The preservation of surface and groundwater in Brazil in general as a consequence of the sugar alcohol industry’s activities and development was ranked “uncertain, but probably possible” (table 5.17).99 Sugarcane plantations have been found to rank well for soil erosion and runoff criteria in some locations in Sao Paolo state, although the experimental results date from the 1950s (table 5.18). A much more recent study included in the second, Dutch-Brazilian report showed much poorer results for sugarcane in comparison with other monoculture crops (figure 5.9).

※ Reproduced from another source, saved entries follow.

(* ===== verification/EndpointOps.v ===== *)
(** The operations of an endpoint keep its tables in order. *)
From stdpp Require Import gmap.
From S2P Require Import Prelude Coding RangeSet Ids Shared Frame Float Packet PacketSafety TransportParams Token TokenCache Assembler Recv Send.
From S2P Require Import PendingStreams Retransmits CidQueue CidState Streams Dedup PendingAcks Mtud Timer AckFrequency Rtt.
From S2P Require Import Congestion Pacing Datagrams Spaces PacketCrypto Config Paths Connection ConnRecovery ConnReceive.
From S2P Require Import PacketBuilder ConnTransmit CidGenerator EndpointIndex Endpoint Post EndpointInv.
Open Scope Z_scope.

(** * Computations that may run out of turns *)

Definition within {A} (m : M (option A)) (Q : A → Prop) : Prop := post m (fun r => match r with Some a => Q a | None => True end).

Lemma within_bind {A B} (m : M (option A)) (k : A → M (option B)) (P : A → Prop) (Q : B → Prop) :
  within m P → (∀ a, P a → within (k a) Q) → within (turns_bind m k) Q.
Proof. intros Hm Hk. eapply post_bind; [exact Hm|]. intros [a|] Ha; [by apply Hk|done]. Qed.

Lemma within_step {A B} (m : M A) (k : A → M (option B)) (P : A → Prop) (Q : B → Prop) :
  post m P → (∀ a, P a → within (k a) Q) → within (m ≫= k) Q.
Proof. apply post_bind. Qed.

Lemma within_done {A} (a : A) (Q : A → Prop) : Q a → within (mret (Some a)) Q.
Proof. done. Qed.

Lemma within_weaken {A} (m : M (option A)) (P Q : A → Prop) : within m P → (∀ a, P a → Q a) → within m Q.
Proof. intros Hm HPQ. eapply post_weaken; [exact Hm|]. intros [a|]; auto. Qed.

Section Ops.
Context {C : Type} {HC : Controller C} {H : Type} {HH : Heap H} {T : Type} {HT : Session T} {R : Type} {HR : Rng R}
  {TS : Type} {HTS : TokenStore TS}.
Context {HRC : RngCore R} {HER : EndpointRng R} {G : Type} {HG : ConnectionIdGenerator G} {SL : Type → Type} {HS : Slab SL}
  {HSok : SlabOk SL} {SC : Type} {HSC : CryptoServerConfig SC T} {CC : Type} {HCC : CryptoClientConfig CC T} {L : Type} {HL : TokenLog L}.
Local Notation Endpoint := (Endpoint C R G SL SC L).
Context (max_instant : Z) (crypto_turns cid_turns : nat) (caps : Caps).
Implicit Types e : Endpoint.

(** * The invariant *)

Definition conns_of e : gmap Z ConnectionMeta := slab_map (e_connections e).

(** [routed] are the attempts with a route, [pending] those with a buffer: the same but while one is accepted.  [leaked] are the
    ids no connection has. *)
Record ep_ok e (routed pending : list Incoming) (leaked : gset ConnectionId) : Prop := mkEpOk {
  eo_ids : ids_ok (connection_ids (e_index e)) (conns_of e) leaked;
  eo_initial : initial_ok (connection_ids_initial (e_index e)) (conns_of e) routed;
  eo_buffers : buffers_ok caps (slab_map (e_incoming_buffers e)) (e_all_incoming_buffers_total_bytes e) pending;
  eo_tokens : tokens_ok (connection_reset_tokens (e_index e)) (conns_of e);
  eo_remotes : remotes_ok (incoming_connection_remotes (e_index e)) (outgoing_connection_remotes (e_index e)) (conns_of e);
  eo_server : ∀ config, ss_config <$> e_server_config e = Some config → capped caps config
}.

Lemma Endpoint_new_ok os_rng config server_config mtud :
  (∀ s, server_config = Some s → capped caps (ss_config s)) → ep_ok (Endpoint_new os_rng config server_config mtud) [] [] ∅.
Proof.
  intros Hcap. split; cbn; unfold conns_of; cbn; rewrite ?slab_map_new; [apply ids_ok_empty| | | | |].
  - split; intros *; rewrite ?lookup_empty; try done. intros Hi. by apply elem_of_nil in Hi.
  - split; try done; try lia; [|by constructor|rewrite len_nil; lia]. intros k. rewrite lookup_empty. split; [by intros [? ?]|]. cbn. by intros ?%elem_of_nil.
  - split; intros *; by rewrite lookup_empty.
  - split; intros *; by rewrite lookup_empty.
  - intros config' Hs. destruct server_config as [s|]; [|done]. injection Hs as <-. auto.
Qed.

(** Everything but the random numbers, the generator of ids, the log of tokens and the time of the last reset. *)
Record kept e e' : Prop := mkKept {
  kp_index : e_index e' = e_index e;
  kp_conns : e_connections e' = e_connections e;
  kp_buffers : e_incoming_buffers e' = e_incoming_buffers e;
  kp_total : e_all_incoming_buffers_total_bytes e' = e_all_incoming_buffers_total_bytes e;
  kp_config : e_config e' = e_config e;
  kp_server : (ss_config <$> e_server_config e') = (ss_config <$> e_server_config e)
}.

#[local] Instance kept_preorder : PreOrder kept.
Proof. split; [by split|]. intros e1 e2 e3 [] []. split; by etrans. Qed.

Lemma kept_ok e e' routed pending leaked : kept e e' → ep_ok e routed pending leaked → ep_ok e' routed pending leaked.
Proof. intros [E1 E2 E3 E4 _ E6] [I1 I2 I3 I4 I5 I6]. split; unfold conns_of in *; by rewrite ?E1, ?E2, ?E3, ?E4, ?E6. Qed.

Lemma kept_rng e v : kept e (set_e_rng e v).
Proof. done. Qed.
Lemma kept_generator e v : kept e (set_e_generator e v).
Proof. done. Qed.
Lemma kept_last e v : kept e (set_e_last_stateless_reset e v).
Proof. done. Qed.

Lemma initial_close_kept e version addresses crypto remote_id reason buf :
  post (initial_close e version addresses crypto remote_id reason buf) (fun r => kept e r.2).
Proof.
  unfold initial_close. eapply post_bind; [apply post_true|]. intros [id g] _. cbv zeta.
  eapply post_bind; [apply post_true|]. intros [pe b] _. do 4 (eapply post_bind; [apply post_true|]; intros ? _). by apply post_ret.
Qed.

Lemma stateless_reset_kept e now n addresses dst buf : post (stateless_reset e now n addresses dst buf) (fun r => kept e r.2).
Proof.
  unfold stateless_reset. match goal with |- post (if ?b then _ else _) _ => destruct b end; [by apply post_ret|].
  destruct (checked_sub n RESET_TOKEN_SIZE) as [h|]; [|by apply post_ret]. destruct (MIN_PADDING_LEN <? h); [|by apply post_ret]. cbv zeta.
  eapply post_bind; [apply post_true|]. intros [k rng] _. destruct (fill_bytes rng k) as [p rng2].
  do 3 (eapply post_bind; [apply post_true|]; intros ? _). by apply post_ret.
Qed.

Lemma version_negotiation_kept e addresses src dst version buf :
  post (version_negotiation e addresses src dst version buf) (fun r => kept e r.2).
Proof.
  unfold version_negotiation. destruct (e_server_config e) as [s|] eqn:Es; [|by apply post_ret]. destruct (random_u8 _) as [b rng]. cbv zeta.
  eapply post_bind; [apply post_true|]. intros [pe b'] _. by apply post_ret.
Qed.

Lemma endpoint_params_kept e config loc_cid migration : post (endpoint_params e config loc_cid migration) (fun r => kept e r.2).
Proof.
  unfold endpoint_params. eapply post_bind; [apply post_true|]. intros [p rng] _. destruct (shuffle _ _) as [o rng2]. by apply post_ret.
Qed.

(** * Ids *)

Definition with_id e (cid : ConnectionId) (ch : ConnectionHandle) : Endpoint :=
  if cid_is_empty cid then e else set_e_index e (set_ids (e_index e) (<[cid := ch]> (connection_ids (e_index e)))).

Lemma new_cid_spec turns e ch :
  within (new_cid_loop turns e ch) (fun r =>
    (nonempty r.1 → connection_ids (e_index e) !! r.1 = None) ∧ kept (with_id e r.1 ch) r.2).
Proof.
  revert e. induction turns as [|turns IH]; intros e; cbn [new_cid_loop]; [done|].
  eapply within_step; [apply post_true|]. intros [cid g] _. cbv zeta. destruct (cid_is_empty cid) eqn:En.
  { eapply within_step; [apply post_true|]. intros _ _. apply within_done. unfold with_id, nonempty. cbn [fst snd]. by rewrite En. }
  case_bool_decide as Hf; [|].
  - apply within_done. unfold with_id. cbn [fst snd]. rewrite En. done.
  - eapply within_weaken; [apply IH|]. intros [c e'] [H1 H2]. cbn [fst snd] in *. split; [done|]. etrans; [|exact H2].
    unfold with_id. by destruct (cid_is_empty c).
Qed.

(** After an id was drawn it is an exception until a connection has it. *)
Lemma with_id_ok e cid ch routed pending leaked :
  ep_ok e routed pending leaked → (nonempty cid → connection_ids (e_index e) !! cid = None) →
  ep_ok (with_id e cid ch) routed pending ({[cid]} ∪ leaked).
Proof.
  intros [I1 I2 I3 I4 I5 I6] Hf. unfold with_id. destruct (cid_is_empty cid) eqn:En; split; try done.
  - eapply ids_ok_extra; [done|]. set_solver.
  - by apply ids_fresh; [|apply Hf|].
Qed.

Lemma new_cid_ok e ch routed pending leaked :
  ep_ok e routed pending leaked →
  within (new_cid cid_turns e ch) (fun r =>
    ep_ok r.2 routed pending ({[r.1]} ∪ leaked) ∧ (nonempty r.1 → connection_ids (e_index e) !! r.1 = None) ∧
    (nonempty r.1 → connection_ids (e_index r.2) !! r.1 = Some ch) ∧ kept (with_id e r.1 ch) r.2).
Proof.
  intros He. eapply within_weaken; [apply new_cid_spec|]. intros [cid e'] [Hf Hk]. cbn [fst snd] in *.
  pose proof (with_id_ok e cid ch routed pending leaked He Hf) as Hw. split; [by eapply kept_ok|]. split; [done|]. split; [|done].
  intros Hn. rewrite (kp_index _ _ Hk). unfold with_id. rewrite Hn. cbn. by rewrite lookup_insert_eq.
Qed.

Lemma fresh_not_owned e routed pending leaked cid ch meta :
  ep_ok e routed pending leaked → connection_ids (e_index e) !! cid = None → conns_of e !! ch = Some meta → nonempty cid → ¬ owns meta cid.
Proof. intros [[_ Hr _] _ _ _ _ _] Hf Hm Hn Hw. pose proof (Hr _ _ _ Hm Hw Hn). congruence. Qed.

Lemma with_id_conns e cid ch : e_connections (with_id e cid ch) = e_connections e.
Proof. unfold with_id. by destruct (cid_is_empty cid). Qed.

Lemma slab_index_post {A} (s : SL A) k : post (slab_index s k) (fun a => slab_map s !! k = Some a).
Proof. unfold slab_index. destruct (slab_map s !! k) as [a|] eqn:E; [by apply post_ret|done]. Qed.

(** A change of one connection that keeps its addresses, its side and its initial id. *)
Lemma ep_ok_meta e routed pending leaked X ch meta meta' (ids : gmap ConnectionId ConnectionHandle) :
  ep_ok e routed pending leaked → conns_of e !! ch = Some meta → like meta meta' → cm_reset_token meta' = cm_reset_token meta →
  ids_ok ids (<[ch := meta']> (conns_of e)) X →
  ep_ok (set_e_index (set_e_connections e (slab_set (e_connections e) ch meta')) (set_ids (e_index e) ids)) routed pending X.
Proof.
  intros [I1 I2 I3 I4 I5 I6] Hm Hl Ht Hids. split; cbn; unfold conns_of; cbn; rewrite ?slab_map_set by (by eexists); [done| |done| | |done].
  - by eapply initial_like.
  - by eapply tokens_like.
  - by eapply remotes_like.
Qed.

Lemma ep_ok_conn e routed pending leaked X ch meta meta' :
  ep_ok e routed pending leaked → conns_of e !! ch = Some meta → like meta meta' → cm_reset_token meta' = cm_reset_token meta →
  ids_ok (connection_ids (e_index e)) (<[ch := meta']> (conns_of e)) X →
  ep_ok (set_e_connections e (slab_set (e_connections e) ch meta')) routed pending X.
Proof. intros He Hm Hl Ht Hids. pose proof (ep_ok_meta _ _ _ _ _ _ _ _ _ He Hm Hl Ht Hids) as [I1 I2 I3 I4 I5 I6]. by split. Qed.

Lemma issue_cid_ok e ch routed pending leaked :
  ep_ok e routed pending leaked → within (issue_cid cid_turns e ch) (fun r => ep_ok r.2 routed pending leaked).
Proof.
  intros He. unfold issue_cid. eapply within_bind; [by apply (new_cid_ok e ch)|]. intros [cid e1] (H1 & Hf & Hr & Hk). cbn [fst snd] in *.
  eapply within_step; [apply slab_index_post|]. intros meta Hm. cbv zeta.
  eapply within_step; [apply post_iff, uadd_inv|]. intros n [-> _]. eapply within_step; [apply post_true|]. intros token _. apply within_done.
  cbn [snd]. eapply ep_ok_conn; [exact H1|exact Hm|done|done|]. apply ids_issue; [apply H1|exact Hm|exact Hr|].
  intros Hn. eapply fresh_not_owned; [exact He|by apply Hf| |done]. unfold conns_of. rewrite <- (with_id_conns e cid ch), <- (kp_conns _ _ Hk). exact Hm.
Qed.

Lemma issue_cids_ok num e ch ids routed pending leaked :
  ep_ok e routed pending leaked → within (issue_cids cid_turns num e ch ids) (fun r => ep_ok r.2 routed pending leaked).
Proof.
  revert e ids. induction num as [|num IH]; intros e ids He; cbn [issue_cids]; [by apply within_done|].
  eapply within_bind; [by apply issue_cid_ok|]. intros [id e1] H1. by apply IH.
Qed.

Lemma send_new_identifiers_ok e now ch num routed pending leaked :
  ep_ok e routed pending leaked → within (send_new_identifiers cid_turns e now ch num) (fun r => ep_ok r.2 routed pending leaked).
Proof.
  intros He. unfold send_new_identifiers. eapply within_bind; [by apply issue_cids_ok|]. intros [ids e1] H1. by apply within_done.
Qed.

(** * Events of connections *)

Lemma on_reset_token_ok e ch remote token routed pending leaked :
  ep_ok e routed pending leaked → post (on_reset_token e ch remote token) (fun e' => ep_ok e' routed pending leaked).
Proof.
  intros He. unfold on_reset_token. eapply post_bind; [apply slab_index_post|]. intros meta Hm. change (conns_of e !! ch = Some meta) in Hm. cbv zeta.
  set (meta' := set_cm_reset_token meta (Some (remote, token))). set (tokens := match cm_reset_token meta with Some (r, t) => _ | None => _ end).
  destruct (tokens_insert tokens remote token ch) as [dup tokens'] eqn:Et. apply post_ret. destruct He as [I1 I2 I3 I4 I5 I6].
  assert (Hset : slab_map (slab_set (e_connections e) ch meta') = <[ch := meta']> (conns_of e)) by (apply slab_map_set; by eexists).
  split; cbn; try change (conns_of _) with (slab_map (slab_set (e_connections e) ch meta')); rewrite ?Hset; [| |done| | |done].
  - destruct I1 as [Hmo Hr Ho]. assert (Hown : ∀ c, owns meta' c ↔ owns meta c) by done. split.
    + intros ch' m Hc. apply lookup_insert_Some in Hc as [[<- <-]|[_ Hc]]; [destruct (Hmo _ _ Hm); by split|eauto].
    + intros ch' m c Hc Hw Hn. apply lookup_insert_Some in Hc as [[<- <-]|[_ Hc]]; [apply Hown in Hw|]; eauto.
    + intros c ch' Hc. destruct (Ho _ _ Hc) as [Hn [(m & Hm' & Hw)|Hx]]; split; auto. left. destruct (decide (ch' = ch)) as [->|Hne].
      * exists meta'. rewrite lookup_insert_eq. split; [done|]. apply Hown. congruence.
      * exists m. by rewrite lookup_insert_ne.
  - by eapply initial_like.
  - replace tokens' with (snd (tokens_insert tokens remote token ch)) by (by rewrite Et). apply tokens_inserted; [|done].
    subst tokens. destruct (cm_reset_token meta) as [[r t]|] eqn:Er.
    + eapply tokens_removed; [done|]. intros ch' m r' t' Hm' Hrt Hne. exists m. rewrite lookup_delete_ne; [done|]. intros <-.
      congruence.
    + destruct I4 as [Hl Hn]. split; [|done]. intros r m t ch' Hr Ht. destruct (Hl _ _ _ _ Hr Ht) as (m' & Hm' & Hrt). exists m'.
      rewrite lookup_delete_ne; [done|]. intros <-. congruence.
  - by eapply remotes_like.
Qed.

Nevertheless, although Brazilian sugarcane alcohol (viewed as an industrial process) makes massive demands on the water supply (21 m3/tonne of cane input), much of this water can (in principle) be recycled; in addition, Brazil enjoys such a large natural supply of freshwater from its eight major water basins (covering an area of 8.5 million km2) that the ratio of water extracted to supply is, on a global basis, exceedingly small: approximately 1%/annum, equivalent to 30-fold less than comparable data for Europe. Local seasonal shortages may, however, occur, and two of the four main sugar production regions have relatively low rainfalls (figure 5.10). Although sugar cultivation has mainly been rain-fed, irrigation is becoming more common.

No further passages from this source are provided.